"Mon verre est plein d'un vin trembleur comme une flamme" - Apll
Ce qui se produit en réalité, c'est une remise au point. (Si j'accepte de prendre, comme moyen de comparaison, les bribes qui me reviennent des phrases auparavant écrites, je sors un peu du flou et de l'impression que tout est naturel.) Tu m'interdis ce que, de la légende, j'avais pu, sans le vouloir, rendre froid – ou, plutôt, ce que je n'avais pas su aviver, dans ma réinvention.
Certaines vues se corrigent. En redevenant ce jeune chien fou qu'au moment de remonter dans le train je me sens être tout à fait, moi aussi, tu as comme désappris la vraie morsure, et tes belles canines ne servent plus que pour le jeu. Je ne peux plus te dire invivable – sophiste intransigeant, manqueur de rendez-vous, ambigu m'approchant.
Dans ton armoire, il y a le grand K-way noir du surgissement.
Je mens en ne parlant de rendez-vous qu'en passant, en commençant par dire autre chose ; je me souviens des appels muets de ne pas y croire et écrits tout de même et tout se produirait, à présent, dans les mêmes termes qui étaient ceux du désir affolé – même ce « Rends-moi ma ville que je quitte » à moitié pensé seulement, formulé pour la forme. Les Noces blanches ont trouvé leur chemin à elles, celui entre mille champs possibles dont ceux-ci seuls étaient, semble-t-il, les bons.
Je n'échangerais pas ton corps d'aujourd'hui contre l'ancienne presque minceur que tu regrettes, même me souvenant ce bel et infime arrondi du ventre sur quoi la chemise, immanquablement, s'ouvrait – c'était une petite magie à façon, déjà, pourtant, pouvoir toujours, à foison, poser la paume sur le même ventre. Je ne retrouve pas mes signes secrets, ni cette forme-ci ni les boucles brunes (l'ineffable). Et je te convaincrais bien, moi, que pourtant il n'y a pas de perte.
Il y a, je te dis, des mouvements que tu fais sans le savoir, des postures irréfléchies de ton corps que je retrouve. Un silence. Tu réponds : ne me dis pas lesquels.
Tout est ri, sauf une chose, que je n'avais pas même écrite et qui pourtant me dépasse assez pour qu'elle ait dû trouver sa place dans ces lettres, tout est ri, et par moi aussi, de bon cœur, sauf l'image manquante : il y a : m'allonger le long de toi, dans une chambre d'été, ma joue creusant ta peau à sa mesure, la peau de ton épaule, et surtout reposer, alors, mon bras, de tout son poids que tu dis minuscule, sur ce poitrail-ci, aujourd'hui plus beau encore de soulever tant mon bras, de toute son épaisseur, les doigts contre, à l'encolure, cette toison devenue depuis longtemps l'un des fétiches innocents et perdus, et ça, ça, c'est tout.
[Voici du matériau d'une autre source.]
Lemma limited_banned s conn ip len now d s' :
  ban_duration (config s) = Some d -> check_and_record s conn ip len now = (Limited, s') ->
  banned_until s' conn ip (now + d) /\ config s' = config s.
Proof.
  intros Hd. rewrite check_and_record_eq. destruct (in_force _ conn now); [done|].
  destruct (in_force _ ip now); [done|]. rewrite Hd.
  pose proof (check_dimension_ban (connection (config s)) d (conn_counters s)
      (check_ban (conn_bans s) conn now).2 conn now len) as Hc.
  pose proof (check_dimension_ban (ip_limit (config s)) d (ip_counters s)
      (check_ban (ip_bans s) ip now).2 ip now len) as Hi.
  destruct (check_dimension _ _ (conn_counters s) _ _ _ _) as [[cc cb] cl].
  destruct (check_dimension _ _ (ip_counters s) _ _ _ _) as [[ic ib] il].
  intros [= Hv <-]. split; [|done].
  destruct cl; [left; exists (now + d); split; [by apply Hc|done]|].
  destruct il; [right; exists (now + d); split; [by apply Hi|done]|done].
Qed.

(** ** Locality of a verdict *)
Lemma check_ban_other {K} `{Countable K} (bans : gmap K Z) key now key' :
  key <> key' -> (check_ban bans key now).2 !! key' = bans !! key'.
Proof. intros Hne. unfold check_ban. repeat case_match; [done| |done]. by apply lookup_delete_ne. Qed.

Lemma check_ban_expired {K} `{Countable K} (bans : gmap K Z) key now :
  in_force bans key now = false -> (check_ban bans key now).2 !! key = None.
Proof.
  unfold in_force, check_ban. destruct (bans !! key) as [e|] eqn:Hb; [|done].
  intros ->. apply lookup_delete_eq.
Qed.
Je me recristallise là où tu ne le soupçonnes pas, à l'endroit sans danger dont nous ne parlerons pas, au geste que tu ne sais pas être le tien.
Le reste s'éclate en rires vers l'enfance. C'est au point que ce terrain étranger et nommé sans tendresse trouve tout à coup son sens. D'ailleurs tu dis « Gamine », comme un second prénom, et « sale gosse », quand je t'ai eu par surprise – ou « saleté », comme à un événement ou à un animal : je fais partie des frères de lait. Je peux même oser l'impensable, me parjurer : répondre « Magicien » à certain moment de calme – tu te moques.
Je ne suis projetée en-dedans que par ce moment-ci de la nuit où, épuisée, je peux m'endormir là, et où remonte mon respect sacré, et ce qui est advenu de ma terreur d'amour.
Mais qu'est-ce qui nous importe là-dedans, au juste ? Qu'est-ce que je voudrais dire, exactement ? J'ai l'impression que nous ne formulons l'un et l'autre que des détails, que nous effleurons l'essentiel de l'intérieur, que la joie se fractionne – « éclats », le premier titre – en paillettes dont il ne suffit pas qu'elles ne soient plus des pacotilles.
Le deuxième titre trouvé était juste, lui aussi : « les amours négatives » - rebroussant chemin à partir de la fin, les nuances apparaissent par l'envers, la tapisserie se retourne en se défilant. Et cela ne va que jusqu'à l'acmé irréductible qu'est la jubilation du début, puisque nous avons manqué, quelque part, l'occasion de tout oublier, d'achever définitivement la ligne du temps et la couleur.